## [Exercise requirements]
In the records below, find every line that contains "exists" and list it.
============================================================
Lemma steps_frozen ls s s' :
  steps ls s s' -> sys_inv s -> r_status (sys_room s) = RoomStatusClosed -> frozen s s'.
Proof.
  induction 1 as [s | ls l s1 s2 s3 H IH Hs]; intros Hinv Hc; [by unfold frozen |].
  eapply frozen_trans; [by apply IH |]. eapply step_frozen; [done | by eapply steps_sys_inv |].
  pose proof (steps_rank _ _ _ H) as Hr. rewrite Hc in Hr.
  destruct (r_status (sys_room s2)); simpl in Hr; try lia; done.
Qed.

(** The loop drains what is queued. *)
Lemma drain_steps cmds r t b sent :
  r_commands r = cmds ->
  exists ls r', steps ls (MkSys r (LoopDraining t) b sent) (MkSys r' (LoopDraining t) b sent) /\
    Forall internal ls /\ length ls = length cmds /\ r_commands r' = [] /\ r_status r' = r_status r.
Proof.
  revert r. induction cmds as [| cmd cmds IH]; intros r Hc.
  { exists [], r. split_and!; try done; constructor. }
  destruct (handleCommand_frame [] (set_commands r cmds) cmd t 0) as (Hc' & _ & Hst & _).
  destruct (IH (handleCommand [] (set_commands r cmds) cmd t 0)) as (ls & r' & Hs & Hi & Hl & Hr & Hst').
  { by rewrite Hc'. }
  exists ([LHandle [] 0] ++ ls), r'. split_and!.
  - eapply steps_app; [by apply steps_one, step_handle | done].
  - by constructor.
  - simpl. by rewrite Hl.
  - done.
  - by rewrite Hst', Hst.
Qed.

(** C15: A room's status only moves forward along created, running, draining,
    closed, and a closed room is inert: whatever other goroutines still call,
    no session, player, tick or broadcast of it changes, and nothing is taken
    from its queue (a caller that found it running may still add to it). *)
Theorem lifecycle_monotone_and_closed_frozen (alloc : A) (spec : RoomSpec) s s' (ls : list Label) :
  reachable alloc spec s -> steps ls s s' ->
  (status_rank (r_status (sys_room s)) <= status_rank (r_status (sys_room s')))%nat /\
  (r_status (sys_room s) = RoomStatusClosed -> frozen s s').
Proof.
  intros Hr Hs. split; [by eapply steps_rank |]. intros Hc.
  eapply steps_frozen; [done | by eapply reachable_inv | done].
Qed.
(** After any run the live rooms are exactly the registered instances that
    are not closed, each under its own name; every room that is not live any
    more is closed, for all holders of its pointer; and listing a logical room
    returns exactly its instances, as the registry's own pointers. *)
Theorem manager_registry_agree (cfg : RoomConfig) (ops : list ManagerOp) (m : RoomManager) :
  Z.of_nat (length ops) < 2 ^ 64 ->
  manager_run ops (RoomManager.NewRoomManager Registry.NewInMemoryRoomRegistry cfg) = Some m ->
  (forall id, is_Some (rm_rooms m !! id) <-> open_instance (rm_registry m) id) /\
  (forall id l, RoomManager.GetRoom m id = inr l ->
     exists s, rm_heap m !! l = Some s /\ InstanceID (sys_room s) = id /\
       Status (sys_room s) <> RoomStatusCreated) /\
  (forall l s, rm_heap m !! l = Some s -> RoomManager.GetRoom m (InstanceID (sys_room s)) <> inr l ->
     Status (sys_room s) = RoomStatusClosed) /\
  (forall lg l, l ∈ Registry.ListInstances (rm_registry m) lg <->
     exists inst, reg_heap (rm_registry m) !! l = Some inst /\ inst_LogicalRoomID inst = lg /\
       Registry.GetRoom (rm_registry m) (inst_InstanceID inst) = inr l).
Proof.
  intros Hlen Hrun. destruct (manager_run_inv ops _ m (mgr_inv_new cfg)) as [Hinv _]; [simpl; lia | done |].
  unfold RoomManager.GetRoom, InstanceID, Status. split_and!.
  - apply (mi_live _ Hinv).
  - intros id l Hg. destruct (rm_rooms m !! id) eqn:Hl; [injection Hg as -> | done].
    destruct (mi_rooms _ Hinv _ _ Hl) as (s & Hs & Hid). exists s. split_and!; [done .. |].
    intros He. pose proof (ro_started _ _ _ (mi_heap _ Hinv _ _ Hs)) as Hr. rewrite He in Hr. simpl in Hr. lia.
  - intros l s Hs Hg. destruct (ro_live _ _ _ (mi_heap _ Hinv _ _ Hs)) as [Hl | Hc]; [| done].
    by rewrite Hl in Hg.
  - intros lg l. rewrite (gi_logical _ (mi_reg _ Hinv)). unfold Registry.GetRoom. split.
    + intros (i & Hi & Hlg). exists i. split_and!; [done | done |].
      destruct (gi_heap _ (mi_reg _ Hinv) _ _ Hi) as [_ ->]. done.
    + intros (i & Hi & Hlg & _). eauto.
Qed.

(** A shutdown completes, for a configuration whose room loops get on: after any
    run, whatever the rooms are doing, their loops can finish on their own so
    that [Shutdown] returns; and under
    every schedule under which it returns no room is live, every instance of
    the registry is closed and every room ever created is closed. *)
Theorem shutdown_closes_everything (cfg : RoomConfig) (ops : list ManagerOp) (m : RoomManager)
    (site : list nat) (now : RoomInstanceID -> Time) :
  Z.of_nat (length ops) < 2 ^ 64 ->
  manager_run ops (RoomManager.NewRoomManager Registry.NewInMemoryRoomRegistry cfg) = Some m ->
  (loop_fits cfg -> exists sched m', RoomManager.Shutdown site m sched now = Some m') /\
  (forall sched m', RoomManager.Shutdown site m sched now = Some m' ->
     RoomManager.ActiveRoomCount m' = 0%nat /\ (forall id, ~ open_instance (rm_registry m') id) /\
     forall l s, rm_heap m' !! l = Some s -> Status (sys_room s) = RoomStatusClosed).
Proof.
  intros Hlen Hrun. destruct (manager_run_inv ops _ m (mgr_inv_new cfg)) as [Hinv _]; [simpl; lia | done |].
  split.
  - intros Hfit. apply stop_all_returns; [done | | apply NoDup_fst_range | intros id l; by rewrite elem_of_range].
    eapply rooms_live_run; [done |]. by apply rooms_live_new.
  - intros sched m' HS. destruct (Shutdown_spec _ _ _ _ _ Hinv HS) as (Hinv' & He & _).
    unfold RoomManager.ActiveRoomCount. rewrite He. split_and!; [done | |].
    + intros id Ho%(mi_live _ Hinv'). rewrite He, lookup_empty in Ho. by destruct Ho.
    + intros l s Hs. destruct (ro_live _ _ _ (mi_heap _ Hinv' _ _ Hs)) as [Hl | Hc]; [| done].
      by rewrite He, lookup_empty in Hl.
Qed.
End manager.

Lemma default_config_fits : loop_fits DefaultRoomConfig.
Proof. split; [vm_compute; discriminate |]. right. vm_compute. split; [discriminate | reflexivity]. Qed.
============================================================
## [Problem solution]
  exists ls r', steps ls (MkSys r (LoopDraining t) b sent) (MkSys r' (LoopDraining t) b sent) /\
  { exists [], r. split_and!; try done; constructor. }
  exists ([LHandle [] 0] ++ ls), r'. split_and!.
     exists s, rm_heap m !! l = Some s /\ InstanceID (sys_room s) = id /\
     exists inst, reg_heap (rm_registry m) !! l = Some inst /\ inst_LogicalRoomID inst = lg /\
    destruct (mi_rooms _ Hinv _ _ Hl) as (s & Hs & Hid). exists s. split_and!; [done .. |].
    + intros (i & Hi & Hlg). exists i. split_and!; [done | done |].
  (loop_fits cfg -> exists sched m', RoomManager.Shutdown site m sched now = Some m') /\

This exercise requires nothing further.